### Task directions
Going through the entries below, tally the lines that hold the word "committee" and state the result alone.
************
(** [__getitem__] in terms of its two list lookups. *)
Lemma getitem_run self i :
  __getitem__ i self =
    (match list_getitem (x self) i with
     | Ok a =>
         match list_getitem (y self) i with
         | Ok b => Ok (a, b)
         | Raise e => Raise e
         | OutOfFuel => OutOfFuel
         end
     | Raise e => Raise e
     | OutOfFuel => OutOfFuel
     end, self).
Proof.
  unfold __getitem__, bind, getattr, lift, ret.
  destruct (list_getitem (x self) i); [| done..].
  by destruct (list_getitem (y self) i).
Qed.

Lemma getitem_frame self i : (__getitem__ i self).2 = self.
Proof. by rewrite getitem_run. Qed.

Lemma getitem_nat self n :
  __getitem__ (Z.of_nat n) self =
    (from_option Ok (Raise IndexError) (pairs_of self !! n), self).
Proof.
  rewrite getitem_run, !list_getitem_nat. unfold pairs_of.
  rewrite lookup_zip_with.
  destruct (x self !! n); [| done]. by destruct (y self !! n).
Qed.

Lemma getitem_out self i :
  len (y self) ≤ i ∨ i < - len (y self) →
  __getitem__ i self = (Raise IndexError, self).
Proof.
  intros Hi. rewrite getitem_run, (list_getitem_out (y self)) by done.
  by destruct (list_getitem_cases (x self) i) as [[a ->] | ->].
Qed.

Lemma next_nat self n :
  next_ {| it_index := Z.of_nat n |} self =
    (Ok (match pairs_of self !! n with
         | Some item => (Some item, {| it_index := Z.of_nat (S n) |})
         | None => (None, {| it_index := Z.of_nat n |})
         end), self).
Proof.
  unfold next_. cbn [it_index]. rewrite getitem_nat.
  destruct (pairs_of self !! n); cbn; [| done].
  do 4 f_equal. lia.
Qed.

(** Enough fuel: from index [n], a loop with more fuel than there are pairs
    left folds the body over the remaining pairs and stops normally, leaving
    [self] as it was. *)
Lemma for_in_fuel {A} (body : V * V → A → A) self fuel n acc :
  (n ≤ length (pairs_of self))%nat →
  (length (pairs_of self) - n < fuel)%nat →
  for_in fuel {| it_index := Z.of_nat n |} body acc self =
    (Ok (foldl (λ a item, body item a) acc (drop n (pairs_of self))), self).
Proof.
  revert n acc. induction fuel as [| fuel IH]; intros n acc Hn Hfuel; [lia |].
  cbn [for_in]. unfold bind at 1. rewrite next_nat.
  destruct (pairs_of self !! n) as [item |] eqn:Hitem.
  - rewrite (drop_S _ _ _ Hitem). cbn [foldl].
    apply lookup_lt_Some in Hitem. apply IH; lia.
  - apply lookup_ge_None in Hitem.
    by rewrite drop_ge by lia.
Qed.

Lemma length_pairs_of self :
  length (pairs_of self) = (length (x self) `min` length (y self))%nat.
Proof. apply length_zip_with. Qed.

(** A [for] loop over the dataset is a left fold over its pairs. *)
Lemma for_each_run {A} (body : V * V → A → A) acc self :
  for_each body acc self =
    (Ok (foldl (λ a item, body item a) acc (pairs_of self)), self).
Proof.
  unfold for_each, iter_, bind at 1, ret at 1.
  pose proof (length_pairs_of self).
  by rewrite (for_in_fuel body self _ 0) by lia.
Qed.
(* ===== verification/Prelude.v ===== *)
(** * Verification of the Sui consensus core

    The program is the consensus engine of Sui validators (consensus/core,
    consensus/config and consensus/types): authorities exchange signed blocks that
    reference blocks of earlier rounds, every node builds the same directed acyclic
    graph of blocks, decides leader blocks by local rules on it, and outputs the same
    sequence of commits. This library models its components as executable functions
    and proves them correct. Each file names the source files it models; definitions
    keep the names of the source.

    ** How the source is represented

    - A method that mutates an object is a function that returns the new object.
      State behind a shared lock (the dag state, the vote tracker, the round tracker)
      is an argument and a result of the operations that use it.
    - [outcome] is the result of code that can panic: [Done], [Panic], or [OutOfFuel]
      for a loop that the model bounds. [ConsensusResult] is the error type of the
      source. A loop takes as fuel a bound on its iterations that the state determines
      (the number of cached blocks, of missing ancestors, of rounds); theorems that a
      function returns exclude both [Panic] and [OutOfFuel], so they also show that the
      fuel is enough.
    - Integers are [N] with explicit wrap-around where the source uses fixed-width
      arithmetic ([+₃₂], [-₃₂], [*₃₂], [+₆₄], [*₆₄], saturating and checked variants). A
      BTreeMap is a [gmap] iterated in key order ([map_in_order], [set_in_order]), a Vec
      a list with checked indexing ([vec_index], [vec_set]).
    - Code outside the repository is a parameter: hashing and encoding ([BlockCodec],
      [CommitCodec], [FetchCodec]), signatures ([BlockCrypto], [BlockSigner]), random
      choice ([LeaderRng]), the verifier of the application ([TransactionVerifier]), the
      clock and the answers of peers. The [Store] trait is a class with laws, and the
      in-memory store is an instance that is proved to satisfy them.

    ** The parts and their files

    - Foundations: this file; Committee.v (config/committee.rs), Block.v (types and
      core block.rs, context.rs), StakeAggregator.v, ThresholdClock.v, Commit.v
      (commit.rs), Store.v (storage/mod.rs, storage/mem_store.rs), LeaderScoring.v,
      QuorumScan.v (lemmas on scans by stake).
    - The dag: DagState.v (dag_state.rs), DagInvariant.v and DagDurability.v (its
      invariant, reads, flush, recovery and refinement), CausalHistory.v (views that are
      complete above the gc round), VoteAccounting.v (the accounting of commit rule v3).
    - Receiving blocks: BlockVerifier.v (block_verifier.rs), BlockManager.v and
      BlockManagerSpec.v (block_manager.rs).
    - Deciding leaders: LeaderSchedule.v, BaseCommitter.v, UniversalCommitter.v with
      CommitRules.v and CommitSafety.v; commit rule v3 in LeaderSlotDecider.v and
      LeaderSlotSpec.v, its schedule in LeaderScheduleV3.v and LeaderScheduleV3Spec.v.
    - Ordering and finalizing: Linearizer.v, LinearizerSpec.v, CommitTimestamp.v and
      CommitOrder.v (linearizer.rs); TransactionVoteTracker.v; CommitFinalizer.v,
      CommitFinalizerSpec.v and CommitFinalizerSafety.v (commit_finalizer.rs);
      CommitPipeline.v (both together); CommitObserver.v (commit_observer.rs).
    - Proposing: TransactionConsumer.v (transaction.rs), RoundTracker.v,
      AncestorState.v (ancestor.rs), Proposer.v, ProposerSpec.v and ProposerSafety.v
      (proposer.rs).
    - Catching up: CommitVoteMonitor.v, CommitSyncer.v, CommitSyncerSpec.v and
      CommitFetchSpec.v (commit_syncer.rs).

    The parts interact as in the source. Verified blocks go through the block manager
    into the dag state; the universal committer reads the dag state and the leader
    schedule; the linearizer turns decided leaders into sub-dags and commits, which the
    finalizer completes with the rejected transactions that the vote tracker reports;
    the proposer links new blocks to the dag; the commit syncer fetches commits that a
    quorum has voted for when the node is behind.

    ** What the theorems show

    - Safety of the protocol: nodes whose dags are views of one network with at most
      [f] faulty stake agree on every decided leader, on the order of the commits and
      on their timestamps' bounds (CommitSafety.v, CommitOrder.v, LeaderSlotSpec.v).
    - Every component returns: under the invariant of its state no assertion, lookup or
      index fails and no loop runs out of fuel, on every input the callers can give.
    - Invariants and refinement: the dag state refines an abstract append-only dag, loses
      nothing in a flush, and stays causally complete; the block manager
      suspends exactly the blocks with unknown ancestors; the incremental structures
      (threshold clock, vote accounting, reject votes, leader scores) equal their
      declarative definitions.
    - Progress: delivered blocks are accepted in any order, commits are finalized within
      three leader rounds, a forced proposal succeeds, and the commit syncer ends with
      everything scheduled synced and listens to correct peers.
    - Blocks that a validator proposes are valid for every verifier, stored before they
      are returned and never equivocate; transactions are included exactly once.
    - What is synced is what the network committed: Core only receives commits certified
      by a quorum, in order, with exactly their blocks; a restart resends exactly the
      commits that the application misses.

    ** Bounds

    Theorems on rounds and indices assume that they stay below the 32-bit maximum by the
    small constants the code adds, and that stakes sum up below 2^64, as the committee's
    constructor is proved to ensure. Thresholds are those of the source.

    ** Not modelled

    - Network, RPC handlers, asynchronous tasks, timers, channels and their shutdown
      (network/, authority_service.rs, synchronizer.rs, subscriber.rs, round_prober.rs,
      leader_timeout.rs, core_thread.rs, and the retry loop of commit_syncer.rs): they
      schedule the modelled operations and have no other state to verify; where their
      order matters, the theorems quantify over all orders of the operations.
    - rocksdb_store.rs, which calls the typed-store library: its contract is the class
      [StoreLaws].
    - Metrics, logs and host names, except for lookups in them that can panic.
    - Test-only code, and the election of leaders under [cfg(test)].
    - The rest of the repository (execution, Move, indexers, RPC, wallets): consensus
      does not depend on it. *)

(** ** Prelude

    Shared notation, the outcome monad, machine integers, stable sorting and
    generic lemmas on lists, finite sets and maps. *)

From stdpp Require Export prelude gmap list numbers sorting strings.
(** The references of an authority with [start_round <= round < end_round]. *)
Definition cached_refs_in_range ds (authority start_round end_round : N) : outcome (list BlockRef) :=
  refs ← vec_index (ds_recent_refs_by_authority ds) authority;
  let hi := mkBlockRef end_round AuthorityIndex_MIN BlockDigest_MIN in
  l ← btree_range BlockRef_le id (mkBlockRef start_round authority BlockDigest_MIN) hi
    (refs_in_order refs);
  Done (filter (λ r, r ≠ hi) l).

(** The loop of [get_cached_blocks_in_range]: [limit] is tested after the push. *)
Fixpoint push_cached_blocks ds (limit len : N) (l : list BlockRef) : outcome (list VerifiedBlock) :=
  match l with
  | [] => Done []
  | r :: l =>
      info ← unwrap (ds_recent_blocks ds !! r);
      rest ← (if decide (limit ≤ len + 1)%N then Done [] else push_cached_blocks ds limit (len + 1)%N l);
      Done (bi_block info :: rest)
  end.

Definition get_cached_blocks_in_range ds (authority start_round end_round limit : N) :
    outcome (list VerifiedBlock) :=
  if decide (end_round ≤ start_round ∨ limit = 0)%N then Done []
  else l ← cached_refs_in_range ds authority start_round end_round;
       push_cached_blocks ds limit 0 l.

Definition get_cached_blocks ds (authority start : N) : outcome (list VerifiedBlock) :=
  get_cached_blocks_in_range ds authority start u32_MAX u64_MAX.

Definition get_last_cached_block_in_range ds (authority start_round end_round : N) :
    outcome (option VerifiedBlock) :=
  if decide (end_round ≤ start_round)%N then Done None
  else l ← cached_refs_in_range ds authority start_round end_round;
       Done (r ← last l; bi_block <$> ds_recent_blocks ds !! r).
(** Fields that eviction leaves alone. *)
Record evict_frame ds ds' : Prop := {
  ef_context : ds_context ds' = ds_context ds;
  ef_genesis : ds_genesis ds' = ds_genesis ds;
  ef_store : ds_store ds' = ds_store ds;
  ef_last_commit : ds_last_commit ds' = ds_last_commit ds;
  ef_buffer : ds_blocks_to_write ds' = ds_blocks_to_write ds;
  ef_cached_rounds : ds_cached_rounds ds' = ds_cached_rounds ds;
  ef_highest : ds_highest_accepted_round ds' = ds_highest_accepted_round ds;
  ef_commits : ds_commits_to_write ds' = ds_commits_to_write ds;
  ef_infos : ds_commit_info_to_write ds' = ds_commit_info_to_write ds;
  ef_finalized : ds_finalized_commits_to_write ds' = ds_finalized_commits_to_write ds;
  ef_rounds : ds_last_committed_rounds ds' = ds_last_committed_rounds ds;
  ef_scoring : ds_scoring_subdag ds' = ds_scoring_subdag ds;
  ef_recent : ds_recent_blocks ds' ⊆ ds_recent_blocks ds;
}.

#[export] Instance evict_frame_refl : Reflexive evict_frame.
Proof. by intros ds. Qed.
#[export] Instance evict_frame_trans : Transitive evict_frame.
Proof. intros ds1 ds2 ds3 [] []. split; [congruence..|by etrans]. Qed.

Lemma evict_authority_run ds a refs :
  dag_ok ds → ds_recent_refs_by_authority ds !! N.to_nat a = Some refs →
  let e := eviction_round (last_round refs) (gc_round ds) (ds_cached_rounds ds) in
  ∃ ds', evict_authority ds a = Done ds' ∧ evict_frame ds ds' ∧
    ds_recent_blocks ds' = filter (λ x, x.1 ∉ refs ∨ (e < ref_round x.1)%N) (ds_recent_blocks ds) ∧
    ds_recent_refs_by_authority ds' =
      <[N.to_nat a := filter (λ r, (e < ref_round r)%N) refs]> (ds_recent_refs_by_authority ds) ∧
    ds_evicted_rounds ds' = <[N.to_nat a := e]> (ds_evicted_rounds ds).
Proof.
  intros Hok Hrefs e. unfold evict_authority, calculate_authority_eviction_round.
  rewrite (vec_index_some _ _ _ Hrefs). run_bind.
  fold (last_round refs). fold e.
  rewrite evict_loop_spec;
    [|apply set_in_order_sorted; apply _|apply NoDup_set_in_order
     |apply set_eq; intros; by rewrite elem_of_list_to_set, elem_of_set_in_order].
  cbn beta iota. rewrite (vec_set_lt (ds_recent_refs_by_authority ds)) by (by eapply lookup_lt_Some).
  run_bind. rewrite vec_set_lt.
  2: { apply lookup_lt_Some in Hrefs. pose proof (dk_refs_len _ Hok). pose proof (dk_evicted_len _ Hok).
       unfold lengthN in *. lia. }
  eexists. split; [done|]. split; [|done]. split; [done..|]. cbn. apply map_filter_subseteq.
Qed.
************
### Output of the exercise
2